● **Your objective**
If "default" shows up in a line of the material, return that line.

● **Data provided**
(* ===== verification/RiscvElem.v ===== *)
(** * Values of the RISC-V executor, [riscv-executor/src/lib.rs]

    A register of the machine holds a field element that most instructions treat as a
    signed integer. [Elem] keeps the integer as long as the operations allow. *)

From stdpp Require Import base list option.
From Stdlib Require Import ZArith Lia Znumtheory.
From S2P Require Import Prelude Primes Goldilocks Field.

(** ** The conversions of [FieldElement] the executor uses

    [F::from(i64)] and [F::from(i32)] are [from_int]. The executor supports fields that fit
    the product of two words: Goldilocks and BN254. *)
Class LargeField (T : Type) `{FieldElement T} := {
  from_u32 : Z -> T;
  from_u64 : Z -> T;
  f_pow : T -> Z -> T;
  f_to_bytes_le : T -> list Z;
  f_from_bytes_le : list Z -> option T
}.

Class LargeFieldLaws (T : Type) `{LargeField T} : Prop := {
  large_laws :: FieldLaws T;
  modulus_large : 2 ^ 63 + 2 ^ 34 < modulus;
  from_i64_spec : forall z, - 2 ^ 63 <= z < 2 ^ 63 -> to_integer (from_int z) = z mod modulus;
  from_u32_spec : forall z, in_width 32 z -> to_integer (from_u32 z) = z;
  from_u64_spec : forall z, in_width 64 z -> to_integer (from_u64 z) = z mod modulus;
  f_pow_spec : forall x e, in_width 32 e -> to_integer (f_pow x e) = (to_integer x ^ e) mod modulus;
  to_bytes_le_spec : forall x, f_to_bytes_le x = le_bytes (length (f_to_bytes_le x)) (to_integer x);
  to_bytes_le_length : forall x, (8 <= length (f_to_bytes_le x))%nat;
  from_bytes_le_spec : forall bs, from_le_bytes bs < modulus -> Forall (in_width 8) bs ->
    exists x, f_from_bytes_le bs = Some x /\ to_integer x = from_le_bytes bs
}.

(** [to_integer().try_into_u32()] and [try_into_u64()] of [LargeInt]. *)
Definition try_into_u32 {T} `{FieldElement T} (x : T) : option Z := if to_integer x <? 2 ^ 32 then Some (to_integer x) else None.
Definition try_into_u64 {T} `{FieldElement T} (x : T) : option Z := if to_integer x <? 2 ^ 64 then Some (to_integer x) else None.

(** ** Signed 64-bit arithmetic; overflow panics *)

Definition in_i64 (z : Z) : bool := (- 2 ^ 63 <=? z) && (z <? 2 ^ 63).
Definition i64_checked (z : Z) : option Z := if in_i64 z then Some z else None.
Definition as_i64 (z : Z) : Z := (z + 2 ^ 63) mod 2 ^ 64 - 2 ^ 63.
Definition as_i32 (z : Z) : Z := (z + 2 ^ 31) mod 2 ^ 32 - 2 ^ 31.
Definition i64_div (a b : Z) : option Z := if b =? 0 then None else i64_checked (Z.quot a b).
Definition i64_rem (a b : Z) : option Z := if (b =? 0) || negb (in_i64 (Z.quot a b)) then None else Some (Z.rem a b).
Definition u32_try_from (z : Z) : option Z := if (0 <=? z) && (z <? 2 ^ 32) then Some z else None.
Definition i32_try_from (z : Z) : option Z := if (- 2 ^ 31 <=? z) && (z <? 2 ^ 31) then Some z else None.

(** ** [Elem] *)

Inductive Elem (T : Type) := Binary (b : Z) | Field (f : T).
Arguments Binary {T}.
Arguments Field {T}.

Section Elem.
Context {T : Type} `{LargeField T}.

Definition try_from_fe_as_bin (value : T) : option (Elem T) :=
  let integer := to_signed_integer value in
  match u32_try_from integer with
  | Some v => Some (Binary v)
  | None => Binary <$> i32_try_from integer
  end.

Definition from_u32_as_fe (value : Z) : Elem T := Field (from_u32 value).
Definition from_i32_as_fe (value : Z) : Elem T := Field (from_int value).
Definition from_bool_as_fe (value : bool) : Elem T := if value then Field f_one else Field f_zero.

Definition into_fe (e : Elem T) : T := match e with Field f => f | Binary b => from_int b end.

Definition as_i64_from_lower_bytes (e : Elem T) : Z :=
  match e with
  | Binary b => b
  | Field f => as_i64 (from_le_bytes (take 8 (f_to_bytes_le f)))
  end.

Definition elem_bin (e : Elem T) : option Z := match e with Binary b => Some b | Field _ => None end.
Definition elem_u (e : Elem T) : option Z := b ← elem_bin e; u32_try_from b.
Definition elem_s (e : Elem T) : option Z := b ← elem_bin e; i32_try_from b.
Definition elem_is_zero (e : Elem T) : bool := match e with Binary b => b =? 0 | Field f => f_is_zero f end.

Definition elem_add (x y : Elem T) : option (Elem T) :=
  match x, y with
  | Binary a, Binary b => Binary <$> i64_checked (a + b)
  | Field a, Field b => Some (Field (f_add a b))
  | Binary a, Field b => Some (Field (f_add (from_int a) b))
  | Field a, Binary b => Some (Field (f_add a (from_int b)))
  end.

Definition elem_sub (x y : Elem T) : option (Elem T) :=
  match x, y with
  | Binary a, Binary b => Binary <$> i64_checked (a - b)
  | Field a, Field b => Some (Field (f_sub a b))
  | Binary a, Field b => Some (Field (f_sub (from_int a) b))
  | Field a, Binary b => Some (Field (f_sub a (from_int b)))
  end.

Definition elem_mul (x y : Elem T) : Elem T :=
  match x, y with
  | Binary a, Binary b =>
    match i64_checked (a * b) with
    | Some v => Binary v
    | None => Field (f_mul (from_int a) (from_int b))
    end
  | Field a, Field b => Field (f_mul a b)
  | Binary a, Field b => Field (f_mul (from_int a) b)
  | Field a, Binary b => Field (f_mul a (from_int b))
  end.

Definition elem_div (x y : Elem T) : option (Elem T) :=
  match x, y with
  | Binary a, Binary b => Binary <$> i64_div a b
  | Field a, Field b => Field <$> f_div a b
  | Binary a, Field b => Field <$> f_div (from_int a) b
  | Field a, Binary b => Field <$> f_div a (from_int b)
  end.

(** The derived equality. *)
Definition elem_eqb (x y : Elem T) : bool :=
  match x, y with
  | Binary a, Binary b => a =? b
  | Field a, Field b => f_eqb a b
  | _, _ => false
  end.

End Elem.

(** The four lower bytes and the bit 31. *)
Definition decompose_lower32 (x : Z) : Z * Z * Z * Z * Z :=
  (Z.land x 0xff, Z.land (Z.shiftr x 8) 0xff, Z.land (Z.shiftr x 16) 0xff, Z.land (Z.shiftr x 24) 0xff,
   Z.land (Z.shiftr x 31) 1).

(** ** Goldilocks is large enough *)

Definition gl_pow_elt (x : GoldilocksField) (e : Z) : GoldilocksField := gl_of_canonical (default 0 (gl_pow (zp_val x) e)).

#[export] Instance goldilocks_large : LargeField GoldilocksField := {
  from_u32 z := gl_of_canonical (default 0 (gl_from_u32 z));
  from_u64 z := gl_of_canonical (gl_from_u64 z);
  f_pow := gl_pow_elt;
  f_to_bytes_le x := gl_to_bytes_le (zp_val x);
  f_from_bytes_le bs := gl_of_option (gl_from_bytes_le bs)
}.

#[export] Instance goldilocks_large_laws : LargeFieldLaws GoldilocksField.
Proof.
  split; cbn [modulus to_integer from_int goldilocks_field from_u32 from_u64 f_pow f_to_bytes_le f_from_bytes_le goldilocks_large].
  - exact goldilocks_laws.
  - reflexivity.
  - exact gl_from_int_val.
  - intros z Hz. assert (Hc : gl_canonical z) by (unfold in_width, gl_canonical in *; gl_unfold; lia).
    unfold gl_from_u32, from_canonical_u64. replace (z <? ORDER) with true by (symmetry; apply Z.ltb_lt; apply Hc).
    cbn. now apply gl_of_canonical_val.
  - intros z Hz. now apply gl_wrap_mod.
  - intros x e He. unfold gl_pow_elt. rewrite gl_pow_spec; [|apply zp_range|unfold in_width in *; lia].
    cbn. apply gl_of_canonical_val, gl_canonical_mod.
  - intros x. reflexivity.
  - intros x. cbn. lia.
  - intros bs Hb Hw. assert (Hn : 0 <= from_le_bytes bs).
    { clear Hb. induction Hw as [|b bs Hb Hw IH]; cbn; unfold in_width in *; lia. }
    exists (gl_of_canonical (from_le_bytes bs)). split; [|now apply gl_of_canonical_val].
    unfold gl_from_bytes_le. replace (from_le_bytes bs <? 2 ^ 64) with true by (symmetry; apply Z.ltb_lt; gl_unfold; lia).
    cbn. unfold gl_from_u64. now rewrite !gl_wrap_canonical by (rewrite ?gl_wrap_canonical; now split).
Qed.

(** ** Meaning *)

Lemma land_ones_mod x k : 0 <= k -> Z.land x (2 ^ k - 1) = x mod 2 ^ k.
Proof. intros Hk. rewrite <- Z.land_ones by exact Hk. now rewrite Z.ones_equiv, Z.sub_1_r. Qed.

Lemma decompose_byte x : Z.land x 0xff = x mod 256.
Proof. apply (land_ones_mod x 8). lia. Qed.

(** The bytes are bytes and make up the lower word. *)
Lemma decompose_lower32_spec x : exists b1 b2 b3 b4 sign, decompose_lower32 x = (b1, b2, b3, b4, sign) /\
  0 <= b1 < 256 /\ 0 <= b2 < 256 /\ 0 <= b3 < 256 /\ 0 <= b4 < 256 /\
  b1 + b2 * 0x100 + b3 * 0x10000 + b4 * 0x1000000 = x mod 2 ^ 32 /\ sign = x / 2 ^ 31 mod 2.
Proof.
  unfold decompose_lower32. eexists _, _, _, _, _. split; [reflexivity|]. rewrite !decompose_byte, !Z.shiftr_div_pow2 by lia.
  change (2 ^ 8) with 256. change (2 ^ 16) with 65536. change (2 ^ 24) with 16777216. change (2 ^ 31) with 2147483648. change (2 ^ 32) with 4294967296.
  do 4 (split; [apply Z.mod_pos_bound; lia|]). split; [|change 1 with (2 ^ 1 - 1); rewrite land_ones_mod by lia; reflexivity].
  change (x mod 4294967296) with (x mod (256 * (256 * (256 * 256)))).
  rewrite (Z.rem_mul_r x 256 (256 * (256 * 256))), (Z.rem_mul_r (x / 256) 256 (256 * 256)), (Z.rem_mul_r (x / 256 / 256) 256 256), !Z.div_div by lia. change (256 * 256) with 65536. change (65536 * 256) with 16777216. change (256 * 65536) with 16777216. lia.
Qed.

Lemma i64_checked_Some z v : i64_checked z = Some v <-> v = z /\ - 2 ^ 63 <= z < 2 ^ 63.
Proof.
  unfold i64_checked, in_i64. destruct (_ && _) eqn:E; b2p; split; intros Hz; try discriminate.
  - injection Hz as <-. lia.
  - destruct Hz as [-> _]. reflexivity.
  - lia.
Qed.

Lemma u32_try_from_Some z v : u32_try_from z = Some v <-> v = z /\ 0 <= z < 2 ^ 32.
Proof.
  unfold u32_try_from. destruct (_ && _) eqn:E; b2p; split; intros Hz; try discriminate.
  - injection Hz as <-. lia.
  - destruct Hz as [-> _]. reflexivity.
  - lia.
Qed.

Lemma as_i64_small z : - 2 ^ 63 <= z < 2 ^ 63 -> as_i64 z = z.
Proof. intros Hz. unfold as_i64. rewrite Z.mod_small; lia. Qed.

Lemma le_bytes_take n : forall m x, (n <= m)%nat -> take n (le_bytes m x) = le_bytes n x.
Proof.
  induction n as [|n IH]; intros [|m] x Hn; try reflexivity; [lia|]. cbn. f_equal. apply IH. lia.
Qed.

Lemma from_le_bytes_mod n : forall x, from_le_bytes (le_bytes n x) = x mod 256 ^ Z.of_nat n.
Proof.
  induction n as [|n IH]; intros x; cbn [le_bytes from_le_bytes].
  - now rewrite Z.mod_1_r.
  - rewrite IH, Nat2Z.inj_succ, Z.pow_succ_r by lia. rewrite Z.rem_mul_r; lia.
Qed.

Section Meaning.
Context {T : Type} `{LL : LargeFieldLaws T}.

(** The integer an element stands for, up to the modulus, and the range of [i64]. *)
Definition elem_int (e : Elem T) : Z := match e with Binary b => b | Field f => to_integer f end.
Definition elem_ok (e : Elem T) : Prop := match e with Binary b => - 2 ^ 63 <= b < 2 ^ 63 | Field _ => True end.

Lemma into_fe_int e : elem_ok e -> to_integer (into_fe e) = elem_int e mod modulus.
Proof.
  destruct e as [b|f]; cbn; intros He; [now apply from_i64_spec|]. symmetry. apply Z.mod_small, to_integer_range.
Qed.

Lemma into_fe_eqm e : elem_ok e -> eqm modulus (to_integer (into_fe e)) (elem_int e).
Proof. intros He. rewrite into_fe_int by exact He. apply eqm_mod. Qed.

Lemma elem_bin_Some (e : Elem T) b : elem_bin e = Some b <-> e = Binary b.
Proof. destruct e; cbn; split; congruence. Qed.

Lemma elem_u_Some (e : Elem T) v : elem_u e = Some v <-> e = Binary v /\ 0 <= v < 2 ^ 32.
Proof.
  unfold elem_u. destruct e as [b|f]; cbn; [rewrite u32_try_from_Some|now split; [discriminate|intros [? _]]].
  split; [intros [-> Hb]; auto|]. intros [[= ->] Hb]. auto.
Qed.

Lemma elem_add_spec x y r : elem_ok x -> elem_ok y -> elem_add x y = Some r ->
  elem_ok r /\ eqm modulus (elem_int r) (elem_int x + elem_int y).
Proof.
  destruct x as [a|a], y as [b|b]; cbn; intros Hx Hy; [|intros [= <-]; cbn; split; [exact I|]..].
  - destruct (i64_checked _) eqn:E; [|discriminate]. apply i64_checked_Some in E as [-> E]. intros [= <-]. split; [exact E|]. reflexivity.
  - rewrite f_add_eqm, from_i64_spec, eqm_mod by exact Hx. reflexivity.
  - rewrite f_add_eqm, from_i64_spec, eqm_mod by exact Hy. reflexivity.
  - apply f_add_eqm.
Qed.

Lemma elem_sub_spec x y r : elem_ok x -> elem_ok y -> elem_sub x y = Some r ->
  elem_ok r /\ eqm modulus (elem_int r) (elem_int x - elem_int y).
Proof.
  destruct x as [a|a], y as [b|b]; cbn; intros Hx Hy; [|intros [= <-]; cbn; split; [exact I|]..].
  - destruct (i64_checked _) eqn:E; [|discriminate]. apply i64_checked_Some in E as [-> E]. intros [= <-]. split; [exact E|]. reflexivity.
  - rewrite f_sub_eqm, from_i64_spec, eqm_mod by exact Hx. reflexivity.
  - rewrite f_sub_eqm, from_i64_spec, eqm_mod by exact Hy. reflexivity.
  - apply f_sub_eqm.
Qed.

Lemma elem_mul_spec x y : elem_ok x -> elem_ok y ->
  elem_ok (elem_mul x y) /\ eqm modulus (elem_int (elem_mul x y)) (elem_int x * elem_int y).
Proof.
  destruct x as [a|a], y as [b|b]; cbn; intros Hx Hy.
  - destruct (i64_checked _) eqn:E; cbn; [apply i64_checked_Some in E as [-> E]; split; [exact E|reflexivity]|].
    split; [exact I|]. rewrite f_mul_eqm, !from_i64_spec, !eqm_mod by assumption. reflexivity.
  - split; [exact I|]. rewrite f_mul_eqm, from_i64_spec, eqm_mod by exact Hx. reflexivity.
  - split; [exact I|]. rewrite f_mul_eqm, from_i64_spec, eqm_mod by exact Hy. reflexivity.
  - split; [exact I|apply f_mul_eqm].
Qed.

Lemma from_u32_elem v : in_width 32 v -> to_integer (into_fe (from_u32_as_fe (T:=T) v)) = v.
Proof. apply from_u32_spec. Qed.

Lemma from_bool_elem b : to_integer (into_fe (from_bool_as_fe (T:=T) b)) = b2z b.
Proof. destruct b; cbn; [apply f_one_int|apply f_zero_int]. Qed.

Lemma elem_is_zero_spec e : elem_ok e -> - modulus < elem_int e < modulus -> elem_is_zero e = true <-> to_integer (into_fe e) = 0.
Proof.
  intros He Hr. rewrite into_fe_int by exact He. assert (Hz : elem_is_zero e = true <-> elem_int e = 0) by (destruct e; cbn; [lia|unfold f_is_zero; lia]).
  rewrite Hz. pose proof (modulus_pos (T:=T)). split; [intros ->; apply Z.mod_0_l; lia|]. intros Hm. apply Z.mod_divide in Hm as [k Hk]; [|lia]. assert (-1 < k) by nia. assert (k < 1) by nia. assert (k = 0) as -> by lia. lia.
Qed.

(** The low bytes of a small field element are its value. *)
Lemma lower_bytes_small (f : T) : to_integer f < 2 ^ 63 -> as_i64_from_lower_bytes (Field f) = to_integer f.
Proof.
  intros Hf. cbn. rewrite to_bytes_le_spec, le_bytes_take by apply to_bytes_le_length. rewrite from_le_bytes_mod.
  change (256 ^ Z.of_nat 8) with (2 ^ 64). range f. rewrite Z.mod_small by lia. apply as_i64_small. lia.
Qed.

(** An integer that came from the field and fits a word is the one its element stands for. *)
Lemma try_from_fe_as_bin_spec (f : T) e : try_from_fe_as_bin f = Some e -> elem_ok e /\ into_fe e = f.
Proof.
  unfold try_from_fe_as_bin, u32_try_from, i32_try_from, to_signed_integer. intros He.
  assert (Hb : exists b, e = Binary b /\ - 2 ^ 31 <= b < 2 ^ 32 /\ eqm modulus b (to_integer f)).
  { assert (Hs : eqm modulus (if is_in_lower_half f then to_integer f else to_integer f - modulus) (to_integer f)).
    { destruct (is_in_lower_half f); [reflexivity|]. unfold eqm. exists (-1). lia. }
    destruct ((0 <=? _) && _) eqn:E1; [injection He as <-|destruct ((- 2 ^ 31 <=? _) && _) eqn:E2; [injection He as <-|discriminate]];
      b2p; eexists; (split; [reflexivity|]); split; try exact Hs; lia. }
  destruct Hb as (b & -> & Hb & Hm). cbn. split; [lia|]. apply f_eqm_eq. rewrite from_i64_spec, eqm_mod by lia. exact Hm.
Qed.

End Meaning.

● **Output of the exercise**
Definition gl_pow_elt (x : GoldilocksField) (e : Z) : GoldilocksField := gl_of_canonical (default 0 (gl_pow (zp_val x) e)).
  from_u32 z := gl_of_canonical (default 0 (gl_from_u32 z));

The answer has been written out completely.